Private devotion brings with it pathos on one level, mysticism on another. Neither “the piety of woman who own an ivory Virgin” nor “the fervent murmer of the great mystics” has much in common with the faith that once rose before the great stone assemblies of the cathedrals. While the Gothic period was aglow with the triumph of Christ- while even Calvary was transfigured to the point where, in the Annunciation of reims, a laughing angel announced to mary the mystery of the Incarnation- religious art now emphasized suffering.

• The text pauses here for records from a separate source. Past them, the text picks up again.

Lemma respects_bounds n :
  (forall key b, Ordered.get key schema >>? Ordered.number = Some b -> In key bound_keywords ->
     safe_bound schema "number" b = true ->
     key = "maximum"%string /\ at_most n b \/ key = "minimum"%string /\ at_most b n) ->
  respects schema n "number" false <-> number_bounds schema n.
Proof.
  intros Edge. rewrite (respects_get _ _ _ _ _ Eo ND).
  assert (forall key node big inclusive (P : f64 -> Prop), In key bound_keywords ->
    (forall b, in_bound big inclusive n b <-> P b) ->
    (forall b, key = "maximum"%string /\ at_most n b \/ key = "minimum"%string /\ at_most b n -> P b) ->
    Ordered.get key schema = Some node ->
    (exists b, Ordered.number node = Some b /\ (safe_bound schema "number" b = true \/ in_bound big inclusive n b))
    <-> exists b, Ordered.number node = Some b /\ P b) as Each.
  { intros key node big inclusive P Hk I HP En. split; intros (b & Eb & H); exists b; (split; [done|]).
    - destruct H as [S|H]; [|by apply I]. apply HP, Edge; [by rewrite En|done|done].
    - right. by apply I. }
  unfold number_bounds, bound. setoid_rewrite limit_kind_number. split.
  - intros H. repeat split; intros node En.
    + apply (Each "minimum"%string node false true (fun b => at_most b n)); [by left|intros; apply in_bound_min|naive_solver|done|].
      apply (H "minimum"%string node); [done|tauto].
    + apply (Each "maximum"%string node true true (fun b => at_most n b)); [by right; left|intros; apply in_bound_max|naive_solver|done|].
      apply (H "maximum"%string node); [done|tauto].
    + apply (Each "exclusiveMinimum"%string node false false (fun b => below b n)); [by do 2 right; left|intros; apply in_bound_below_min|naive_solver|done|].
      apply (H "exclusiveMinimum"%string node); [done|tauto].
    + apply (Each "exclusiveMaximum"%string node true false (fun b => below n b)); [by do 3 right; left|intros; apply in_bound_below_max|naive_solver|done|].
      apply (H "exclusiveMaximum"%string node); [done|tauto].
  - intros (H1 & H2 & H3 & H4) key node big inclusive En
      [(-> & -> & ->)|[(-> & -> & ->)|[(-> & -> & ->)|(-> & -> & ->)]]].
    + apply (Each "minimum"%string node false true (fun b => at_most b n)); [by left|intros; apply in_bound_min|naive_solver|done|auto].
    + apply (Each "exclusiveMinimum"%string node false false (fun b => below b n)); [by do 2 right; left|intros; apply in_bound_below_min|naive_solver|done|auto].
    + apply (Each "maximum"%string node true true (fun b => at_most n b)); [by right; left|intros; apply in_bound_max|naive_solver|done|auto].
    + apply (Each "exclusiveMaximum"%string node true false (fun b => below n b)); [by do 3 right; left|intros; apply in_bound_below_max|naive_solver|done|auto].
Qed.

(** The bounds of a regular integer schema include the safe integers' own. *)
Lemma regular_integer_bounds n :
  schema_type schema = Some "integer"%string -> regular_integer schema = true ->
  (in_bound true true n SAFE /\ in_bound false true n (SFopp SAFE) /\ respects schema n "number" false)
  <-> number_bounds schema n.
Proof.
  intros T R. apply andb_true_iff in R as (R & Ed). apply andb_true_iff in R as (Up & Down).
  rewrite in_bound_max, in_bound_min. rewrite forallb_forall in Ed.
  assert (at_most n SAFE -> at_most (SFopp SAFE) n ->
    respects schema n "number" false <-> number_bounds schema n) as Same.
  { intros Hup Hdown. apply respects_bounds. intros key b Eb Hk S. specialize (Ed _ Hk).
    unfold safe_bound in S. apply andb_true_iff in S as (_ & S). rewrite Eb in Ed. simpl in Ed.
    rewrite S in Ed. cbn [negb orb] in Ed. apply orb_true_iff in Ed as [Ed|Ed];
      apply andb_true_iff in Ed as (->%str_eqb_eq & Q%f64_eqb_compare); [left|right]; (split; [done|]).
    - by destruct (compare_Eq _ _ Q) as [->|(_ & s & ?)].
    - by destruct (compare_Eq _ _ Q) as [->|(_ & s & ?)]. }
  split; [intros (H1 & H2 & H3); by apply Same|]. intros B. pose proof B as (Bmin & Bmax & Bemin & Bemax).
  assert (at_most n SAFE) as Hup.
  { apply existsb_exists in Up as (key & Hk & (b & Eb & L)%is_some_and_true).
    apply and_then_Some in Eb as (node & En & Eb).
    apply (leb_at_most _ _ _ L). destruct Hk as [<-|[<-|[]]];
      [destruct (Bmax _ En) as (b' & ? & H)|destruct (Bemax _ En) as (b' & ? & H & _)]; congruence. }
  assert (at_most (SFopp SAFE) n) as Hdown.
  { apply existsb_exists in Down as (key & Hk & (b & Eb & L)%is_some_and_true).
    apply and_then_Some in Eb as (node & En & Eb).
    apply (at_most_leb _ _ _ L). destruct Hk as [<-|[<-|[]]];
      [destruct (Bmin _ En) as (b' & ? & H)|destruct (Bemin _ En) as (b' & ? & H & _)]; congruence. }
  split; [done|]. split; [done|]. by apply Same.
Qed.
End Bounds.

(** ** Identifiers *)

(** The first alternative of [UUID_PATTERN], place by place *)
Definition pattern_byte (i : nat) (b : Z) : Prop :=
  if existsb (Nat.eqb i) [8; 13; 18; 23]%nat then b = 45
  else if Nat.eqb i 14 then 49 <= b <= 56
  else if Nat.eqb i 19 then In b [56; 57; 97; 98; 65; 66]
  else is_ascii_hexdigit b = true.

Lemma forallb_imap_pair (p : nat * Z -> bool) l :
  forallb p (imap pair l) = true <-> forall i b, l !! i = Some b -> p (i, b) = true.
Proof.
  rewrite forallb_forall. split.
  - intros H i b E. apply H, list_elem_of_In, list_elem_of_lookup. exists i. by rewrite list_lookup_imap, E.
  - intros H (i, b) (j & E)%list_elem_of_In%list_elem_of_lookup. rewrite list_lookup_imap in E.
    destruct (l !! j) eqn:L; [|done]. injection E as <- <-. by apply H.
Qed.

Lemma hex_small b : 49 <= b <= 57 -> is_ascii_hexdigit b = true.
Proof. unfold is_ascii_hexdigit, is_ascii_digit. intros H. to_prop. lia. Qed.

Lemma lower_variant c : existsb (Z.eqb (lower_byte c)) [56; 57; 97; 98] = true <-> In c [56; 57; 97; 98; 65; 66].
Proof.
  unfold lower_byte. cbn [existsb In]. rewrite !orb_true_iff, !Z.eqb_eq.
  destruct ((65 <=? c) && (c <=? 90)) eqn:E; to_prop;
    (split; intros H; repeat destruct H as [H|H]; (done || lia)).
Qed.

Lemma variant_hex c : In c [56; 57; 97; 98; 65; 66] -> is_ascii_hexdigit c = true.
Proof. intros H. cbn [In] in H. repeat destruct H as [<-|H]; done. Qed.

Definition nil_uuid : string := "00000000-0000-0000-0000-000000000000".
Definition max_uuid : string := "ffffffff-ffff-ffff-ffff-ffffffffffff".

Lemma lower_max_byte i b c :
  bytes_of max_uuid !! i = Some c -> lower_byte b = c -> uuid_byte i b = true.
Proof.
  intros M L.
  assert (c = if existsb (Nat.eqb i) [8; 13; 18; 23]%nat then 45 else 102) as ->.
  { clear L. do 36 (destruct i as [|i]; [by vm_compute in M; injection M as <-|]). done. }
  unfold uuid_byte, lower_byte in *. destruct (existsb _ _).
  - destruct ((65 <=? b) && (b <=? 90)) eqn:E; to_prop; unfold dash; lia.
  - destruct ((65 <=? b) && (b <=? 90)) eqn:E; to_prop.
    + assert (b = 70) as -> by lia. done.
    + by subst.
Qed.

Definition place (i : nat) : list (Z * Z) :=
  if existsb (Nat.eqb i) [8; 13; 18; 23]%nat then [(45, 45)]
  else if Nat.eqb i 14 then [(49, 56)]
  else if Nat.eqb i 19 then map (fun b => (b, b)) [56; 57; 97; 98; 65; 66]
  else [(48, 57); (97, 102); (65, 70)].

Lemma in_class_cons lo hi l b : Regex.in_class ((lo, hi) :: l) b <-> lo <= b <= hi \/ Regex.in_class l b.
Proof.
  unfold Regex.in_class. split.
  - intros (x & y & [[= -> ->]|H] & B); eauto 6.
  - intros [B|(x & y & H & B)]; [exists lo, hi|exists x, y]; simpl; auto.
Qed.

Lemma in_class_nil b : Regex.in_class [] b <-> False.
Proof. split; [by intros (? & ? & [] & _)|done]. Qed.

Lemma place_byte i b : Regex.in_class (place i) b <-> pattern_byte i b.
Proof.
  unfold place, pattern_byte, is_ascii_hexdigit, is_ascii_digit.
  destruct (existsb _ _); [|destruct (Nat.eqb i 14); [|destruct (Nat.eqb i 19)]];
    cbn [map]; rewrite ?in_class_cons, in_class_nil; cbn [In]; [lia|lia|lia|].
  rewrite !orb_true_iff, !andb_true_iff, !Z.leb_le. lia.
Qed.

Lemma places_pattern w :
  Forall2 Regex.in_class (map place (seq 0 36)) w
  <-> length w = 36%nat /\ forall i b, w !! i = Some b -> pattern_byte i b.
Proof.
  rewrite Forall2_same_length_lookup, length_map, length_seq. split; intros (L & H); (split; [done|]).
  - intros i b E. rewrite <- place_byte. apply (H i); [|done]. rewrite list_lookup_fmap, lookup_seq_lt; [done|].
    apply lookup_lt_Some in E. lia.
  - intros i c b Ec E. rewrite list_lookup_fmap in Ec. apply fmap_Some in Ec as (k & (-> & _)%lookup_seq & ->).
    by rewrite place_byte; apply H.
Qed.

Lemma places_literal bs w : Forall2 Regex.in_class (map (fun b => [(b, b)]) bs) w <-> w = bs.
Proof.
  revert w. induction bs as [|b bs IH]; intros w; simpl.
  - split; [by inversion 1|by intros ->].
  - split.
    + inversion 1 as [|? c ? w' C F]; subst. apply IH in F as ->.
      rewrite in_class_cons, in_class_nil in C. f_equal; lia.
    + intros ->. constructor; [rewrite in_class_cons; left; lia|by apply IH].
Qed.

(** The parsed [UUID_PATTERN] *)
Lemma uuid_pattern_parsed : exists a b c,
  Regex.parse UUID_PATTERN = Some (Regex.Seq (Regex.Alt a (Regex.Alt b c)) Regex.Empty)
  /\ Regex.places a = Some (map place (seq 0 36))
  /\ Regex.places b = Some (map (fun b => [(b, b)]) (bytes_of nil_uuid))
  /\ Regex.places c = Some (map (fun b => [(b, b)]) (bytes_of max_uuid)).
Proof. do 3 eexists. split; [by vm_compute|]. split; [by vm_compute|]. by split; vm_compute. Qed.

(** What [UUID_PATTERN] matches *)
Lemma matches_uuid s :
  Regex.matches UUID_PATTERN s <->
  (length (bytes_of s) = 36%nat /\ forall i b, bytes_of s !! i = Some b -> pattern_byte i b)
  \/ s = nil_uuid \/ s = max_uuid.
Proof.
  destruct uuid_pattern_parsed as (a & b & c & P & Pa & Pb & Pc).
  assert (Regex.matches UUID_PATTERN s <-> Regex.language (Regex.Alt a (Regex.Alt b c)) (bytes_of s)) as ->.
  { unfold Regex.matches. rewrite P. split.
    - intros (r & [= <-] & w & e & E & H & He). simpl in He. subst e. by rewrite app_nil_r in E; subst w.
    - intros H. eexists. split; [done|]. exists (bytes_of s), []. by rewrite app_nil_r. }
  cbn [Regex.language]. rewrite (Regex.places_language _ _ Pa), (Regex.places_language _ _ Pb),
    (Regex.places_language _ _ Pc), places_pattern, !places_literal.
  assert (forall t, bytes_of s = bytes_of t <-> s = t) as I by (intros t; split; [apply bytes_of_inj|by intros ->]).
  by rewrite !I.
Qed.

(** [uuid] accepts what [UUID_PATTERN] matches, and besides it the greatest identifier in upper or
    mixed case, which the pattern, whose last alternative is in lower case, does not match. *)
Lemma uuid_exact s :
  uuid s = true <->
  (length (bytes_of s) = 36%nat /\ forall i b, bytes_of s !! i = Some b -> pattern_byte i b)
  \/ s = nil_uuid \/ Text.to_ascii_lowercase s = max_uuid.
Proof.
  unfold uuid. rewrite !andb_true_iff, Nat.eqb_eq, forallb_imap_pair, !orb_true_iff, str_eqb_eq.
  unfold eq_ignore_ascii_case. rewrite str_eqb_eq.
  change (Text.to_ascii_lowercase "ffffffff-ffff-ffff-ffff-ffffffffffff") with max_uuid. split.
  - intros ((L & H) & [[->|Hm]|(V & W)%andb_true_iff]); [by right; left|by right; right|left].
    split; [done|]. intros i b E. specialize (H i b E). unfold uuid_byte in H. unfold pattern_byte.
    destruct (existsb _ _); [unfold dash in H; by apply Z.eqb_eq in H|].
    destruct (Nat.eqb i 14) eqn:E14; [apply Nat.eqb_eq in E14 as ->|].
    { rewrite E in V. cbn [is_some_and] in V. to_prop. lia. }
    destruct (Nat.eqb i 19) eqn:E19; [apply Nat.eqb_eq in E19 as ->|done].
    rewrite E in W. by apply lower_variant.
  - intros [(L & H)|[->|Hm]].
    + split; [split; [done|]|right].
      * intros i b E. specialize (H i b E). unfold uuid_byte, pattern_byte in *.
        destruct (existsb _ _); [unfold dash; by subst|].
        destruct (Nat.eqb i 14); [apply hex_small; lia|]. destruct (Nat.eqb i 19); [by apply variant_hex|done].
      * apply andb_true_iff. split; apply is_some_and_true.
        -- destruct (bytes_of s !! 14%nat) as [b|] eqn:E; [|apply lookup_ge_None in E; lia].
           exists b. specialize (H _ _ E). unfold pattern_byte in H. cbn in H. split; [done|]. to_prop. lia.
        -- destruct (bytes_of s !! 19%nat) as [b|] eqn:E; [|apply lookup_ge_None in E; lia].
           exists b. specialize (H _ _ E). unfold pattern_byte in H. cbn [Nat.eqb existsb orb] in H.
           split; [done|]. by apply lower_variant.
    + split; [|by left; left]. split; [done|].
      apply (proj1 (forallb_imap_pair (fun '(i, b) => uuid_byte i b) _)). by vm_compute.
    + assert (map lower_byte (bytes_of s) = bytes_of max_uuid) as B.
      { rewrite <- Hm. unfold Text.to_ascii_lowercase. rewrite bytes_of_str; [done|].
        apply Forall_map. eapply Forall_impl; [apply bytes_of_bytes|].
        intros b Hb. unfold is_byte, lower_byte in *. simpl. destruct (_ && _) eqn:E; to_prop; lia. }
      split; [split|by left; right].
      * rewrite <- (length_map lower_byte), B. done.
      * intros i b E. apply (lower_max_byte i b (lower_byte b)); [|done].
        by rewrite <- B, list_lookup_fmap, E.
Qed.
(* ===== verification/StdioOutput.v ===== *)
(** * The retained writer of standard output

    [native/src/stdio_output.rs]: every message to the client is admitted whole before anything
    else becomes visible, put into one bounded queue, and written by one worker.  Permits are
    numbers; dropping a value returns what it holds.  The worker is a step between two of its
    awaits ([Received], [Written], [Flushed]); reservations, commits and drops come in between in
    any order.  The writer is given by its answers. *)
From coqutil Require Import Datatypes.RecordSettersUsingExistingGetters.
From S2P Require Import Prelude Json Serde.

Definition ITEMS : Z := 128.
Definition BYTES : Z := 32 * 1024 * 1024.
Definition TEMPLATE_ENTRIES : Z := 4096.
Definition HEADER_BYTES : Z := 256 * 1024.
Definition FRAMES : Z := 256 * 1024.
Definition AMPLIFIED_BYTES : Z := 256 * 1024 * 1024.

(** [size_of] of [Segment] and [Vec<u8>] on the supported 64-bit targets *)
Definition SEGMENT_SIZE : Z := 32.
Definition VEC_SIZE : Z := 24.

Definition U32_MAX : Z := 4294967295.

(** [usize::checked_mul] *)
Definition checked_mul (a b : Z) : option Z := if a * b <=? USIZE_MAX then Some (a * b) else None.

Record Cycle := { values : list Value; repetitions : Z }.

Record Limits := {
  l_items : Z;
  l_bytes : Z;
  l_template_entries : Z;
  l_header_bytes : Z;
  l_frames : Z;
  l_amplified_bytes : Z
}.

Definition ordinary (items bytes : Z) : Limits :=
  {| l_items := items; l_bytes := bytes; l_template_entries := TEMPLATE_ENTRIES; l_header_bytes := HEADER_BYTES;
     l_frames := FRAMES; l_amplified_bytes := AMPLIFIED_BYTES |}.

Record Segment := { lines : list (list Z); reps : Z }.

Inductive Payload : Type :=
| Single (line : list Z)
| Repeated (segments : list Segment).

Record Cursor := {
  payload : Payload;
  segment : nat;
  repetition : Z;
  line : nat;
  frames : Z
}.

(** The outer [None] is an index out of range. *)
Definition current (c : Cursor) : option (option (list Z)) :=
  match payload c with
  | Single l => Some (if (segment c =? 0)%nat then Some l else None)
  | Repeated segments =>
      match segments !! segment c with
      | None => Some None
      | Some s => match lines s !! line c with Some l => Some (Some l) | None => None end
      end
  end.

Definition move_to (c : Cursor) (s : nat) (r : Z) (l : nat) : Cursor :=
  {| payload := payload c; segment := s; repetition := r; line := l; frames := frames c |}.

Definition advance (c : Cursor) : option Cursor :=
  match payload c with
  | Single _ => Some (move_to c 1 (repetition c) (line c))
  | Repeated segments =>
      match segments !! segment c with
      | None => None
      | Some s =>
          Some (if (S (line c) =? length (lines s))%nat then
                  if repetition c + 1 =? reps s then move_to c (S (segment c)) 0 0
                  else move_to c (segment c) (repetition c + 1) 0
                else move_to c (segment c) (repetition c) (S (line c)))
      end
  end.

(** Why a publication failed: [io::ErrorKind], by where it comes from *)
Inductive Failure : Type := BrokenPipe | WriteZero | InvalidInput | OfWriter (kind : Z).

Inductive Stage : Type := Queued | Writing | Flushing | Complete | Failed (f : Failure).

Record Progress := { stage : Stage; frame : Z; byte : Z }.

Definition settled (s : Stage) : bool := match s with Complete | Failed _ => true | _ => false end.

(** Permits, available or held *)
Record Permits := { p_items : Z; p_bytes : Z; p_entries : Z; p_headers : Z }.

Definition no_permits : Permits := {| p_items := 0; p_bytes := 0; p_entries := 0; p_headers := 0 |}.

Definition add_permits (a b : Permits) : Permits :=
  {| p_items := p_items a + p_items b; p_bytes := p_bytes a + p_bytes b;
     p_entries := p_entries a + p_entries b; p_headers := p_headers a + p_headers b |}.

Record Entry := {
  cursor : Cursor;
  progress : Progress;
  signal : nat;
  max_line : Z;
  held : Permits
}.

Inductive OutError : Type := Capacity | Invalid.

Inductive Await : Type := AtWrite | AtFlush.

(** How the worker's task ended *)
Inductive End : Type := Finished | FailedWith (f : Failure) | Aborted.

(** The pools, the channel with its reserved slots, the worker, the signals of the tickets, and
    what the writer has taken.  [committed] remembers the frames of every publication put into
    the queue. *)
Record World := {
  limits : Limits;
  pools : Permits;
  handle : bool;
  closed : bool;
  reservations : list (option Entry);
  queue : list Entry;
  active : option (Entry * Await);
  ended : option End;
  signals : list Progress;
  pipe : list Z;
  flushes : Z;
  committed : list (nat * list (list Z))
}.

Section Output.
Context {Codec : SerdeJson}.

(** ** Admission *)

Definition acquire (available count : Z) : result OutError Z :=
  if U32_MAX <? count then Err Capacity
  else if available <? count then Err Capacity else Ok (available - count).

Definition encoded_length (value : Value) (limit : Z) : result OutError Z :=
  let n := Z.of_nat (length (to_vec value)) in
  if Z.max 0 (limit - 1) <? n then Err Capacity
  else match checked_add n 1 with
       | Some m => if m <=? limit then Ok m else Err Capacity
       | None => Err Capacity
       end.

Definition encode (value : Value) (len : Z) : result OutError (list Z) :=
  let text := to_vec value in
  let n := Z.of_nat (length text) in
  if len - 1 <? n then Err Capacity
  else if negb (n + 1 =? len) then Err Invalid
  else Ok (text ++ [10]).

(** What the counting loop adds up *)
Record Count := {
  k_frames : Z;
  k_amplification : Z;
  k_templates : Z;
  k_headers : Z;
  k_maximum : Z;
  k_encoded : Z
}.

Definition within (limit : Z) (o : option Z) : result OutError Z :=
  match o with Some n => if n <=? limit then Ok n else Err Capacity | None => Err Capacity end.

Fixpoint count_values (lim : Limits) (single : bool) (reps : Z) (vs : list Value) (k : Count) : result OutError Count :=
  match vs with
  | [] => Ok k
  | v :: vs =>
      let? len := encoded_length v (l_bytes lim) in
      let? encoded := within (l_bytes lim) (checked_add (k_encoded k) len) in
      let? more := ok_or (checked_mul len reps) Capacity in
      let? amplification := within (if single then USIZE_MAX else l_amplified_bytes lim)
                              (checked_add (k_amplification k) more) in
      count_values lim single reps vs
        {| k_frames := k_frames k; k_amplification := amplification; k_templates := k_templates k;
           k_headers := k_headers k; k_maximum := Z.max (k_maximum k) len; k_encoded := encoded |}
  end.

On the mystical level, there is a “communion with pain, perhaps conceived as the essence of the secret of the world,” and expressed in sorrowful, thorn-crowned crucifixes like the Devout Christ of Perpignan. on the pathetic level,the cross becomes less a reminder of suffering than a source of compassion, which finds expression in the cult of Mary. She is no longer the majestic Mary of the Coronation. “The world in which the Eternal appeared, and the world in which Christ crowned the Virgin, fade before the world in which Christ crowned the Virgin, fade before the world of man in which the Mother gazes at her dead son.” ( to be continued)…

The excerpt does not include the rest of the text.